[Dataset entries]

Lemma check_iovecs_spec v : forall t n, check_iovecs v t = Some n ->
  n = t + total v /\ Forall (fun io => 0 < iov_len io) v /\ (v = [] \/ n <= usize_max).
Proof.
  induction v as [|io v IH]; intros t n; simpl; [intros [= ->]; split_and!; [lia|done|auto]|].
  destruct (negb _ && _ && _) eqn:Eg; [|done].
  destruct (Z.gtb_spec (t + iov_len io) usize_max) as [|Hle]; [done|]. intros Hc.
  destruct (IH _ _ Hc) as (-> & Hf & Hv). apply andb_true_iff in Eg as [Eg _].
  apply andb_true_iff in Eg as [_ Eg].
  split_and!; [lia|constructor; [lia|done]|]. right. destruct Hv as [->|]; simpl; lia.
Qed.

Lemma layout_outside v : forall p, Forall (fun io => 0 < iov_len io) v ->
  outside_range p (total v) ->
  Forall2 (fun t io => outside_range (iov_base t) (iov_len io)) (layout p v) v.
Proof.
  induction v as [|io v IH]; intros p Hv Ho; [constructor|]. simpl in *.
  apply Forall_cons in Hv as [Hio Hv].
  assert (0 <= total v) by (clear -Hv; induction Hv; simpl in *; lia).
  constructor; [|apply IH; [done|]]; intros a Ha; apply Ho; simpl in *; lia.
Qed.

Lemma touches_copy_in R tmp v :
  Forall2 (fun t io => outside_range (iov_base t) (iov_len io)) tmp v ->
  touches R (copy_in tmp v).
Proof. induction 1; simpl; touch. Qed.

Lemma in_ranges_cons a p n rs : in_ranges a ((p, n) :: rs) <-> p <= a < p + n \/ in_ranges a rs.
Proof.
  unfold in_ranges. split.
  - intros (q & m & [E|Hin]%elem_of_cons & Ha); [simplify_eq; auto|eauto].
  - intros [Ha|(q & m & Hin & Ha)]; [exists p, n|exists q, m]; set_solver.
Qed.

Lemma in_ranges_nil a : ~ in_ranges a [].
Proof. intros (p & n & Hin & _). set_solver. Qed.

Lemma touches_copy_back R tmp : forall v rem,
  (forall a, in_ranges a (buffers v) -> R a) -> touches R (copy_back tmp v rem).
Proof.
  induction tmp as [|t tmp IH]; intros [|io v] rem HR; simpl; touch.
  - apply touches_copy. intros a Ha. apply HR, in_ranges_cons. left. lia.
  - apply IH. intros a Ha. apply HR, in_ranges_cons. by right.
Qed.

Lemma touches_copy_msg R tmp : forall v rem,
  (forall a, in_ranges a (buffers v) -> R a) -> touches R (copy_msg tmp v rem).
Proof.
  induction tmp as [|t tmp IH]; intros [|io v] rem HR; simpl; touch.
  - apply touches_copy. intros a Ha. apply HR, in_ranges_cons. left. lia.
  - apply IH. intros a Ha. apply HR, in_ranges_cons. by right.
Qed.

Lemma touches_readv_call w c iov n a : (forall t, outs (c t) = []) ->
  ~ in_ranges a (buffers (load_iovecs w iov (Z.to_nat n))) ->
  tmem (readv_call c iov n w).2 a = tmem w a.
Proof.
  intros Ho. unfold readv_call. destruct (bad_iov iov n); [done|]. unfold st_bind at 1, st_get.
  set (v := load_iovecs _ _ _). destruct (check_iovecs v 0) as [m|] eqn:Ec; [|done].
  destruct (check_iovecs_spec _ _ _ Ec) as (-> & Hv & Hm).
  apply (touches_alloc_then (fun a => in_ranges a (buffers v))).
  - destruct Hm as [->|]; [done|lia].
  - simpl. touch.
  - intros p Hp. touch; [by apply touches_none|by apply touches_copy_back].
Qed.

Lemma touches_get {A} R (k : world H -> ST (world H) A) :
  (forall w, touches R (k w)) -> touches R (st_bind st_get k).
Proof. intros Hk w. apply (Hk w w). Qed.

Lemma touches_writev_call R c iov n : (forall t, outs (c t) = []) ->
  touches R (writev_call c iov n).
Proof.
  intros Ho. unfold writev_call. destruct (bad_iov iov n); [touch|].
  apply touches_get. intros w. set (v := load_iovecs _ _ _).
  destruct (check_iovecs v 0) as [m|] eqn:Ec; [|touch].
  destruct (check_iovecs_spec _ _ _ Ec) as (-> & Hv & Hm).
  apply touches_alloc_then; [destruct Hm as [->|]; [done|lia]|simpl; touch|].
  intros p Hp. touch; [apply touches_copy_in, layout_outside; auto|by apply touches_none].
Qed.

(** ** Messages *)
Lemma total_pos v : Forall (fun io => 0 < iov_len io) v -> v <> [] -> 0 < total v.
Proof.
  intros Hv. induction Hv as [|io v Hio Hv IH]; [done|]. intros _. simpl.
  destruct v as [|io' v]; [simpl; lia|]. specialize (IH ltac:(done)). lia.
Qed.

Lemma msg_iovecs_spec w m v n : msg_iovecs w m = Some (v, n) ->
  n = total v /\ Forall (fun io => 0 < iov_len io) v /\ 0 < n <= usize_max /\
  v = load_iovecs w (msg_iov m) (Z.to_nat (msg_iovlen m)).
Proof.
  unfold msg_iovecs. destruct (negb _ && (msg_iovlen m >? 0) && _) eqn:Eg; [|done].
  destruct (check_iovecs _ 0) as [k|] eqn:Ec; [|done]. intros [= <- <-].
  destruct (check_iovecs_spec _ _ _ Ec) as (-> & Hv & Hm).
  apply andb_true_iff in Eg as [Eg _]. apply andb_true_iff in Eg as [_ Eg].
  assert (load_iovecs w (msg_iov m) (Z.to_nat (msg_iovlen m)) <> []).
  { intros E%(f_equal length). unfold load_iovecs in E. rewrite length_fmap, length_seq in E.
    simpl in E. lia. }
  split_and!; try done; [|destruct Hm; [done|lia]]. by apply total_pos.
Qed.

Lemma touches_malloc_then {A} R n (k : Z -> ST (world H) A) : 0 < n <= usize_max ->
  touches R (k 0) -> (forall p, outside_range p n -> touches R (k p)) ->
  touches R (st_bind (malloc n) k).
Proof.
  intros Hn Hz Hk. eapply touches_bind_via; [by apply malloc_outside|touch|].
  intros p [->|Hp]; auto.
Qed.

Lemma touches_sendmsg R sockfd msg flags : touches R (sendmsg sockfd msg flags).
Proof.
  unfold sendmsg. destruct (bad_msg msg); [touch|]. apply touches_get. intros w.
  destruct (optional _ _). destruct (msg_iovecs w _) as [[v n]|] eqn:Em; [|touch].
  destruct (msg_iovecs_spec _ _ _ _ Em) as (-> & Hv & Hn & _). destruct (optional _ _).
  apply touches_malloc_then; [done|simpl; touch|].
  intros p Hp. touch. apply touches_copy_in, layout_outside; auto.
Qed.

(** What [recvmsg] may write. *)
Definition msg_ranges (w : world H) (msg : Z) : list (Z * Z) :=
  let mhdr := load_msghdr w msg in
  [(msg, msghdr_size); optional (msg_name mhdr) (msg_namelen mhdr);
   optional (msg_control mhdr) (msg_controllen mhdr)]
  ++ buffers (load_iovecs w (msg_iov mhdr) (Z.to_nat (msg_iovlen mhdr))).

Lemma touches_recvmsg w sockfd msg flags a :
  ~ in_ranges a (msg_ranges w msg) -> tmem (recvmsg sockfd msg flags w).2 a = tmem w a.
Proof.
  unfold recvmsg. destruct (bad_msg msg); [done|]. unfold st_bind at 1, st_get.
  unfold msg_ranges. set (mhdr := load_msghdr w msg).
  destruct (optional (msg_name mhdr) _) as [name namelen].
  destruct (msg_iovecs w mhdr) as [[v n]|] eqn:Em; [|done].
  destruct (msg_iovecs_spec _ _ _ _ Em) as (-> & Hv & Hn & <-).
  destruct (optional (msg_control mhdr) _) as [ctl ctllen].
  set (rs := _ ++ _). apply (touches_malloc_then (fun a => in_ranges a rs)); [done|simpl; touch|].
  assert (forall a, msg <= a < msg + msghdr_size -> in_ranges a rs) as Hmsg.
  { intros x Hx. apply in_ranges_cons. by left. }
  unfold msghdr_size in Hmsg.
  intros p Hp. touch; try (apply touches_write32 || apply touches_write64; intros; apply Hmsg; lia).
  - apply touches_perform. intros y Hy. subst rs. simpl in *. rewrite !in_ranges_cons in *.
    pose proof (in_ranges_nil y). tauto.
  - apply touches_copy_msg. intros y Hy. subst rs. simpl. rewrite !in_ranges_cons. tauto.
Qed.

(** ** Structures and lengths of the caller *)
Definition len_at (w : world H) (addrlen : Z) : Z := if negb (addrlen =? 0) then load32 w addrlen else 0.

Lemma read_len w addrlen :
  (if negb (addrlen =? 0) then read32 addrlen else st_ret 0) w = (len_at w addrlen, w).
Proof. unfold len_at. by destruct (negb _). Qed.

Lemma touches_len_call w c addrlen a :
  ~ in_ranges a ((addrlen, 4) :: outs (c (len_at w addrlen))) ->
  tmem (len_call c addrlen w).2 a = tmem w a.
Proof.
  unfold len_call, st_bind at 1. rewrite read_len.
  set (rs := _ :: _). apply (touches_bind (fun a => in_ranges a rs)).
  - apply touches_perform. intros x Hx. apply in_ranges_cons. by right.
  - intros r. touch. apply touches_write32. intros y Hy. apply in_ranges_cons. by left.
Qed.

Lemma touches_recvfrom w sockfd buf len flags addr addrlen a :
  ~ in_ranges a [(addrlen, 4); (addr, len_at w addrlen); (buf, len)] ->
  tmem (recvfrom sockfd buf len flags addr addrlen w).2 a = tmem w a.
Proof.
  unfold recvfrom, st_bind at 1. rewrite read_len.
  destruct (bad_buffer buf len) eqn:E; [done|]. apply bad_buffer_size in E. set (rs := _ :: _).
  apply (touches_alloc_then (fun a => in_ranges a rs)); [done|simpl; touch|]. intros p Hp. touch.
  - apply touches_perform. intros y Hy. apply in_ranges_cons in Hy as [Hy|Hy%in_ranges_nil]; [|done].
    apply in_ranges_cons. right. apply in_ranges_cons. by left.
  - apply touches_copy. intros y Hy. do 2 (apply in_ranges_cons; right). apply in_ranges_cons.
    by left.
  - apply touches_write32. intros y Hy. apply in_ranges_cons. by left.
Qed.

Lemma touches_fix_field R pwd buf off : (forall a, pwd + off <= a < pwd + off + 8 -> R a) ->
  touches R (fix_field pwd buf off).
Proof. intros HR. unfold fix_field. touch. Qed.

Lemma touches_getpwuid_r uid pwd buf buflen res :
  touches (fun a => in_ranges a (outs (U_getpwuid_r uid pwd buf buflen res)))
    (getpwuid_r uid pwd buf buflen res).
Proof.
  set (R := fun a => _). assert (forall v, touches R (write64 res v)) as Hres.
  { intros v. apply touches_write64. intros a Ha. subst R. simpl. rewrite !in_ranges_cons. tauto. }
  assert (forall off, 0 <= off <= 40 -> touches R (fix_field pwd buf off)) as Hpwd.
  { intros off Hoff. apply touches_fix_field. intros a Ha. apply in_ranges_cons. left.
    unfold passwd_size. lia. }
  unfold getpwuid_r. touch_parts; first [apply Hpwd; lia|apply Hres|by apply touches_perform|done].
Qed.

Lemma touches_readdir64_r dirp entry res :
  touches (fun a => in_ranges a (outs (U_readdir64_r dirp entry res)))
    (readdir64_r dirp entry res).
Proof.
  set (R := fun a => _). assert (forall v, touches R (write64 res v)) as Hres.
  { intros v. apply touches_write64. intros a Ha. subst R. simpl. rewrite !in_ranges_cons. tauto. }
  unfold readdir64_r. touch_parts; first [apply Hres|by apply touches_perform|done].
Qed.

Lemma touches_environ_loop R fuel : forall p count, touches R (environ_loop fuel p count).
Proof. induction fuel as [|fuel IH]; intros p count; simpl; unfold peek64; touch. Qed.

Lemma touches_environ R fuel : touches R (environ fuel).
Proof. unfold environ. touch. apply touches_environ_loop. Qed.

(** ** Calls that return a pointer or a number *)
Lemma touches_getuid R : touches R getuid.
Proof. unfold getuid. touch. Qed.
Lemma touches_getpid R : touches R getpid.
Proof. unfold getpid. touch. Qed.
Lemma touches_raise R n : touches R (raise n).
Proof. unfold raise. touch. Qed.
Lemma touches_getenv R p : touches R (getenv p).
Proof. unfold getenv. touch. Qed.
Lemma touches_realpath R p : touches R (realpath p).
Proof. unfold realpath. touch. Qed.
Lemma touches_dir_call R c : outs c = [] -> touches R (dir_call c).
Proof. intros Hc. unfold dir_call. touch. by apply touches_none. Qed.
Lemma touches_gai_strerror R n : touches R (gai_strerror n).
Proof. unfold gai_strerror. touch. Qed.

**PROBLEM REQUIREMENTS**
The lines above from the one with "Hn & _). destruct (optional _ _)." through the one with "unfold recvmsg. destruct" are to be duplicated exactly, ends included, with nothing added.

**TASK ANSWER**
  destruct (msg_iovecs_spec _ _ _ _ Em) as (-> & Hv & Hn & _). destruct (optional _ _).
  apply touches_malloc_then; [done|simpl; touch|].
  intros p Hp. touch. apply touches_copy_in, layout_outside; auto.
Qed.

(** What [recvmsg] may write. *)
Definition msg_ranges (w : world H) (msg : Z) : list (Z * Z) :=
  let mhdr := load_msghdr w msg in
  [(msg, msghdr_size); optional (msg_name mhdr) (msg_namelen mhdr);
   optional (msg_control mhdr) (msg_controllen mhdr)]
  ++ buffers (load_iovecs w (msg_iov mhdr) (Z.to_nat (msg_iovlen mhdr))).

Lemma touches_recvmsg w sockfd msg flags a :
  ~ in_ranges a (msg_ranges w msg) -> tmem (recvmsg sockfd msg flags w).2 a = tmem w a.
Proof.
  unfold recvmsg. destruct (bad_msg msg); [done|]. unfold st_bind at 1, st_get.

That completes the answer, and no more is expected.